For Avram’s group, it’s a familiar hangover. The property was hit with a $12 million foreclosure lawsuit in 2023 by Wheaton-based lender T2 Capital. That suit was ultimately dismissed after the ownership managed to salvage the asset.
“The sponsor was resourceful and was able to recapitalize the property,” T2 CEO Jeff Brown said earlier this year.
However, T2 isn’t entirely out of the picture. The lender is still owed just under $2 million today, according to a mortgage filed on the property, and is named as a defendant in the Harvest complaint. It remains unclear exactly how the latest foreclosure effort will impact T2’s remaining investment in the property.
The capital stack issues don’t end there. The Metropolitan Water Reclamation District of Greater Chicago is also named in the suit, holding more than $52,000 in unresolved liens against the real estate. Other defendants holding potential interests or liens include the U.S. Small Business Administration and Byline Bank.
Representatives for Harvest Commercial Capital and Great Central Brewing did not immediately return requests for comment. Brown didn’t return an email requesting comment.

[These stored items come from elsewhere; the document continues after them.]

(** A thread goes on with what it has in hand. *)
Inductive hand_step (a : acceptor) : hand -> acceptor -> Prop :=
| hs_calling co w :
    nodes a !! w = None -> hand_step a (calling co) (take_ready co w a)
| hs_arming w possible stopped : hand_step a (arming w) (arm_stop_cb w possible stopped a)
| hs_parking w n : nodes a !! w = Some n -> hand_step a (parking w) (park w n a)
| hs_aborting w n :
    nodes a !! w = Some n -> idle w a -> hand_step a (aborting w) (complete w n aborted a)
| hs_giving w n fd peer :
    nodes a !! w = Some n -> idle w a -> hand_step a (giving w fd peer) (complete w n (accepted fd peer) a)
| hs_draining w n :
    nodes a !! w = Some n -> idle w a ->
    hand_step a (draining w) (work_finished (complete w n aborted a))
| hs_matching w n fd err :
    nodes a !! w = Some n -> idle w a ->
    hand_step a (matching w fd err) (work_finished (complete w n (match_result fd err a) a))
| hs_removing w n :
    nodes a !! w = Some n -> hand_step a (removing w) (work_finished (complete w n aborted a)).

Inductive step (a : acceptor) : acceptor -> Prop :=
| s_accept co r :
    co ∉ started a -> (forall fd p, r = got fd p -> 0 <= fd /\ fd ∉ born a) ->
    step a (dispatch co r (set_started (started a ++ [co]) a))
| s_hand u x v a' :
    hands a = u ++ x :: v -> hand_step (set_hands (u ++ v) a) x a' -> step a a'
| s_stop w n :  (* a token is stopped; a callback runs once *)
    nodes a !! w = Some n -> stop_cb n = true -> step a (canceller w n a)
| s_cancel u w v n :
    callbacks a = u ++ w :: v -> nodes a !! w = Some n ->
    step a (cancel_waiter w n (set_callbacks (u ++ v) a))
| s_drain : step a (drain_waiters_only a)
| s_listen : step a (start_multishot a)
| s_rearm : (0 < rearms a)%nat -> step a (rearm a)
| s_cqe e rest :
    cqes a = e :: rest ->
    step a (on_accept_cqe e (set_kernel (multishot a) rest (peer_storage a) a))
| s_kernel_accept fd peer is_more :
    multishot a = true -> 0 <= fd -> fd ∉ born a -> step a (kernel_accept fd peer is_more a)
| s_kernel_error err is_more :
    multishot a = true -> 0 < err -> step a (kernel_error err is_more a)
| s_run o rest : posted a = o :: rest -> step a (run_op o rest a)
| s_destroy_op o rest : posted a = o :: rest -> step a (destroy_op o rest a)
| s_close_ready : step a (close_ready a).

Definition initial : acceptor :=
  mk_acceptor false [] [] ∅ [] [] false [] 0 0 [] 0 [] [] [] [] [].

Definition reachable : acceptor -> Prop := rtc step initial.

End multishot_acceptor.
Import multishot_acceptor.

(** * Waiters *)

(** The waiter that a hand holds. *)
Definition hand_node (x : hand) : list nat :=
  match x with
  | calling _ => []
  | arming w | parking w | aborting w | giving w _ _ | draining w | matching w _ _ | removing w => [w]
  end.

(** Where the waiters are. *)
Definition places (a : acceptor) : list nat := waiters_ a ++ flat_map hand_node (hands a).

Definition hand_ok (a : acceptor) (x : hand) : Prop :=
  match x with
  | calling _ => True
  | arming w | parking w | aborting w | giving w _ _ =>
      forall n, nodes a !! w = Some n -> queued n = false
  | draining w => closing_ a = true /\ forall n, nodes a !! w = Some n -> queued n = true
  | matching w _ _ | removing w =>
      w ∉ callbacks a /\ forall n, nodes a !! w = Some n -> queued n = true /\ cancelled n = true
  end.

(** Every waiter is in one place, and exists exactly while it is in one. *)
Record mem_inv (a : acceptor) : Prop := {
  m_nodup : NoDup (places a);
  m_alive : forall w, w ∈ places a <-> is_Some (nodes a !! w);
  m_queued : forall w n, w ∈ waiters_ a -> nodes a !! w = Some n -> queued n = true;
  m_hands : forall x, x ∈ hands a -> hand_ok a x;
  m_once : NoDup (callbacks a);
  m_callbacks : forall w, w ∈ callbacks a -> exists n, nodes a !! w = Some n /\ cancelled n = true
}.

Lemma mem_inv_initial : mem_inv initial.
Proof.
  split; cbn; try apply list.NoDup_nil; try set_solver. intros w. rewrite lookup_empty.
  split; [by intros ?%not_elem_of_nil|by intros [? [=]]].
Qed.

(** The lists of hands are taken up to their order. *)
Lemma flat_map_perm {A B} (f : A -> list B) l l' : l ≡ₚ l' -> flat_map f l ≡ₚ flat_map f l'.
Proof. induction 1; cbn; [done|by f_equiv|solve_Permutation|by etransitivity]. Qed.

Lemma hand_ok_frame a a' x :
  closing_ a' = closing_ a -> nodes a' = nodes a -> callbacks a' = callbacks a -> hand_ok a x -> hand_ok a' x.
Proof. unfold hand_ok. by intros -> -> ->. Qed.

(** What does not concern the waiters. *)
Lemma mem_inv_frame a a' :
  waiters_ a' = waiters_ a -> hands a' ≡ₚ hands a -> nodes a' = nodes a -> callbacks a' = callbacks a ->
  closing_ a' = closing_ a -> mem_inv a -> mem_inv a'.
Proof.
  intros E1 E2 E3 E4 E5 [I1 I2 I3 I4 I5 I6].
  assert (P : places a' ≡ₚ places a) by (unfold places; by rewrite E1, (flat_map_perm _ _ _ E2)).
  split; rewrite ?P, ?E1, ?E3, ?E4; try done.
  - intros w. rewrite P. apply I2.
  - intros x Hx. rewrite E2 in Hx. eapply hand_ok_frame; [done..|]. by apply I4.
Qed.

Lemma mem_inv_take a u x v : hands a = u ++ x :: v -> mem_inv a -> mem_inv (add_hand x (set_hands (u ++ v) a)).
Proof. intros E. apply mem_inv_frame; cbn; try done. rewrite E. by rewrite Permutation_middle. Qed.

(** The waiter [w] of a hand is in no other place. *)
Lemma places_add a x : places (add_hand x a) ≡ₚ hand_node x ++ places a.
Proof. unfold places. cbn. solve_Permutation. Qed.

Lemma places_hand a x w : x ∈ hands a -> w ∈ hand_node x -> w ∈ places a.
Proof.
  intros Hx Hw. unfold places. apply elem_of_app; right. apply list_elem_of_In, in_flat_map.
  exists x. split; by apply list_elem_of_In.
Qed.

Lemma hand_only a x w : mem_inv (add_hand x a) -> hand_node x = [w] -> w ∉ places a.
Proof.
  intros I E. pose proof (m_nodup _ I) as N. rewrite places_add, E in N. by apply list.NoDup_cons in N as [N _].
Qed.

Lemma mem_inv_drop a x : mem_inv (add_hand x a) -> hand_node x = [] -> mem_inv a.
Proof.
  intros [I1 I2 I3 I4 I5 I6] E. rewrite places_add, E in I1.
  split; try done.
  - intros w. rewrite <- I2, places_add, E. done.
  - intros y Hy. eapply hand_ok_frame; [..|apply I4; cbn; right; exact Hy]; done.
Qed.

Lemma mem_inv_rename a x y :
  mem_inv (add_hand x a) -> hand_node y = hand_node x -> hand_ok a y -> mem_inv (add_hand y a).
Proof.
  intros [I1 I2 I3 I4 I5 I6] E H. assert (P : places (add_hand y a) ≡ₚ places (add_hand x a)) by
    (by rewrite !places_add, E).
  split; try done; [by rewrite P|intros w; rewrite P; apply I2|]. cbn.
  intros z [-> | Hz]%list.elem_of_cons; [eapply hand_ok_frame; [..|exact H]; done|].
  eapply hand_ok_frame; [..|apply I4; cbn; right; exact Hz]; done.
Qed.

(** The waiter of a hand is deleted. *)
Lemma mem_inv_delete a x w :
  mem_inv (add_hand x a) -> hand_node x = [w] -> w ∉ callbacks a ->
  mem_inv (set_nodes (delete w (nodes a)) a).
Proof.
  intros I E Hc. pose proof (hand_only a x w I E) as Hw. destruct I as [I1 I2 I3 I4 I5 I6].
  split; cbn; try done.
  - rewrite places_add in I1. by apply list.NoDup_app in I1 as (_ & _ & ?).
  - intros w'. change (places (set_nodes _ a)) with (places a).
    rewrite lookup_delete_is_Some. assert (P : w' ∈ places (add_hand x a) <-> w' = w \/ w' ∈ places a).
    { rewrite places_add, E. cbn. apply list.elem_of_cons. }
    rewrite <- I2, P. naive_solver.
  - intros w' n Hw' [_ Hn]%lookup_delete_Some. by eapply I3.
  - intros y Hy. pose proof (I4 y (list_elem_of_further _ _ _ Hy)) as H. revert H. unfold hand_ok; cbn.
    destruct y; try done.
    all: try (intros H n [_ Hn]%lookup_delete_Some; by apply H).
    all: intros [H1 H2]; split; [done|]; intros n [_ Hn]%lookup_delete_Some; by apply H2.
  - intros w' Hw'. destruct (I6 w' Hw') as (n & Hn & Hx). exists n. split; [|done].
    rewrite lookup_delete_ne; [done|]. by intros ->.
Qed.

Lemma mem_inv_new a x w co :
  mem_inv a -> nodes a !! w = None ->
  x = mk_waiter co false false false ->
  mem_inv (add_hand (arming w) (set_nodes (<[w := x]> (nodes a)) a)).
Proof.
  intros [I1 I2 I3 I4 I5 I6] Hn ->.
  assert (Hw : w ∉ places a) by (rewrite I2; by rewrite Hn; intros [? ?]).
  split; try done.
  - rewrite places_add. by apply list.NoDup_cons.
  - intros w'. rewrite places_add. cbn. change (places (set_nodes _ a)) with (places a).
    rewrite list.elem_of_cons, lookup_insert_is_Some', I2. naive_solver.
  - cbn. intros w' n Hw' [[<- <-]|[_ H]]%lookup_insert_Some; [|by eapply I3].
    destruct Hw. unfold places. apply elem_of_app. by left.
  - cbn. intros y [-> | Hy]%list.elem_of_cons; [by intros n; cbn; rewrite lookup_insert_eq; intros [= <-]|].
    pose proof (places_hand a y) as Hp. specialize (I4 y Hy). unfold hand_ok in *; cbn in *.
    destruct y; try done;
      (assert (w <> w0) by (intros ->; apply Hw, Hp; [done|by left])); by rewrite lookup_insert_ne.
  - cbn. intros w' Hw'. destruct (I6 w' Hw') as (n & H & Hx). exists n. split; [|done].
    rewrite lookup_insert_ne; [done|congruence].
Qed.

Lemma hand_ok_ne a w f x : w ∉ hand_node x -> hand_ok a x -> hand_ok (upd_node w f a) x.
Proof.
  unfold hand_ok; cbn. destruct x; cbn; try done; intros Hw;
    (rewrite lookup_alter_ne by (intros ->; apply Hw; by left)); done.
Qed.

Lemma hand_ok_alter a w f x :
  (forall n, queued (f n) = queued n) -> (forall n, cancelled n = true -> cancelled (f n) = true) ->
  hand_ok a x -> hand_ok (upd_node w f a) x.
Proof.
  intros Hq Hc. unfold hand_ok; cbn.
  assert (E : forall w' n, alter f w (nodes a) !! w' = Some n -> exists n', nodes a !! w' = Some n'
    /\ queued n = queued n' /\ (cancelled n' = true -> cancelled n = true)).
  { intros w' n. rewrite lookup_alter_Some. intros [(<- & n' & H & ->)|[_ H]]; eauto 10. }
  destruct x; try done.
  all: try (intros H n Hn; destruct (E _ _ Hn) as (n' & Hn' & -> & _); by apply H).
  all: intros [H1 H2]; split; [done|]; intros n Hn; destruct (E _ _ Hn) as (n' & Hn' & -> & Hx);
    naive_solver.
Qed.

(** A flag of a waiter changes. *)
Lemma mem_inv_alter a w f :
  (forall n, queued (f n) = queued n) -> (forall n, cancelled n = true -> cancelled (f n) = true) ->
  mem_inv a -> mem_inv (upd_node w f a).
Proof.
  intros Hq Hc [I1 I2 I3 I4 I5 I6]. split; try done; cbn.
  - intros w'. rewrite lookup_alter_is_Some. apply I2.
  - intros w' n Hw'. rewrite lookup_alter_Some. intros [(<- & n' & H & ->)|[_ H]]; [rewrite Hq|]; by eapply I3.
  - intros x Hx. by apply hand_ok_alter; [..|apply I4].
  - intros w' Hw'. destruct (I6 w' Hw') as (n & H & Hx). destruct (decide (w = w')) as [->|Hne].
    + exists (f n). rewrite lookup_alter_eq, H. auto.
    + exists n. by rewrite lookup_alter_ne.
Qed.

(** A waiter is put in the list. *)
Lemma mem_inv_queue a w :
  mem_inv (add_hand (parking w) a) -> mem_inv (set_waiters (waiters_ a ++ [w]) (upd_node w set_queued a)).
Proof.
  intros I. pose proof (hand_only a _ w I eq_refl) as Hw. destruct I as [I1 I2 I3 I4 I5 I6].
  set (a' := set_waiters _ _). assert (P : places a' ≡ₚ places (add_hand (parking w) a)).
  { unfold places; cbn. solve_Permutation. }
  split; try done; [by rewrite P|..].
  - intros w'. rewrite P, I2. cbn. by rewrite lookup_alter_is_Some.
  - cbn. intros w' n Hw'. rewrite lookup_alter_Some. intros [(<- & n' & H & ->)|[Hne H]]; [done|].
    apply elem_of_app in Hw' as [Hw'|Hw'%list_elem_of_singleton]; [by eapply I3|done].
  - cbn. intros x Hx. eapply (hand_ok_frame (upd_node w set_queued a)); [done..|].
    apply hand_ok_ne; [intros Hn; by apply Hw, (places_hand a x)|].
    eapply hand_ok_frame; [..|apply I4; cbn; right; exact Hx]; done.
  - cbn. intros w' Hw'. destruct (I6 w' Hw') as (n & H & Hx). cbn in H. destruct (decide (w = w')) as [->|Hne].
    + exists (set_queued n). by rewrite lookup_alter_eq, H.
    + exists n. by rewrite lookup_alter_ne.
Qed.

(** The first waiter is taken out of the list. *)
Lemma mem_inv_pop a w rest x :
  mem_inv a -> waiters_ a = w :: rest -> hand_node x = [w] -> hand_ok a x ->
  mem_inv (add_hand x (set_waiters rest a)).
Proof.
  intros [I1 I2 I3 I4 I5 I6] E Ex Hx. set (a' := add_hand _ _). assert (P : places a' ≡ₚ places a).
  { unfold places; cbn. rewrite E, Ex. solve_Permutation. }
  split; try done; [by rewrite P|intros w'; rewrite P; apply I2|..]; cbn.
  - intros w' n Hw'. apply I3. rewrite E. by right.
  - intros y [-> | Hy]%list.elem_of_cons; [eapply hand_ok_frame; [..|exact Hx]; done|].
    eapply hand_ok_frame; [..|by apply I4]; done.
Qed.

Lemma draining_nodes l : flat_map hand_node (map draining l) = l.
Proof. induction l as [|w l IH]; cbn; [done|by rewrite IH]. Qed.

(** All waiters are taken out of the list of an acceptor that is closing. *)
Lemma mem_inv_drain a :
  mem_inv a -> mem_inv (drain_waiters_only a).
Proof.
  intros [I1 I2 I3 I4 I5 I6].
  assert (P : places (drain_waiters_only a) ≡ₚ places a).
  { unfold places; cbn. by rewrite flat_map_app, draining_nodes. }
  split; try done; [by rewrite P|intros w'; rewrite P; apply I2|by intros ? ? ?%not_elem_of_nil|]. cbn.
  intros x [(w & -> & Hw)%list_elem_of_fmap|Hx]%elem_of_app.
  - split; [done|]. intros n Hn. by eapply I3.
  - specialize (I4 x Hx). unfold hand_ok in *; cbn. destruct x; try done. by split; [|apply I4].
Qed.

(** A canceller wins the exchange. *)
Lemma mem_inv_canceller a w n : nodes a !! w = Some n -> mem_inv a -> mem_inv (canceller w n a).
Proof.
  intros Hn I. unfold canceller. destruct (cancelled n) eqn:Ec; [done|].
  assert (I' : mem_inv (upd_node w set_cancelled a)) by (by apply mem_inv_alter).
  assert (Hw : w ∉ callbacks a) by (intros (n' & Hn' & ?)%(m_callbacks a I); congruence).
  split; try apply I'; cbn.
  - intros x Hx. pose proof (m_hands _ I x Hx) as Hy. pose proof (m_hands _ I' x Hx) as Hz.
    unfold hand_ok in *; cbn in *. destruct x; try done; destruct Hy as [Hy1 Hy2], Hz as [_ Hz]; (split; [|done]).
    all: rewrite list.elem_of_cons; intros [<- | ?]; [|done]; destruct (Hy2 n Hn); congruence.
  - apply list.NoDup_cons. split; [done|apply I].
  - intros w' [-> | Hw']%list.elem_of_cons; [|by apply (m_callbacks _ I')].
    exists (set_cancelled n). by rewrite lookup_alter_eq, Hn.
Qed.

The financial distress at 221 North Wood is far from an anomaly. The craft brewery business has endured a brutal stretch in Chicagoland and nationally, grappling with shifting consumer habits, rising material costs and an oversaturated market. Several local brewers have been forced to downsize, sell off equipment or shutter altogether as the post-pandemic buzz wears off, leaving their highly specialized real estate vulnerable to lenders.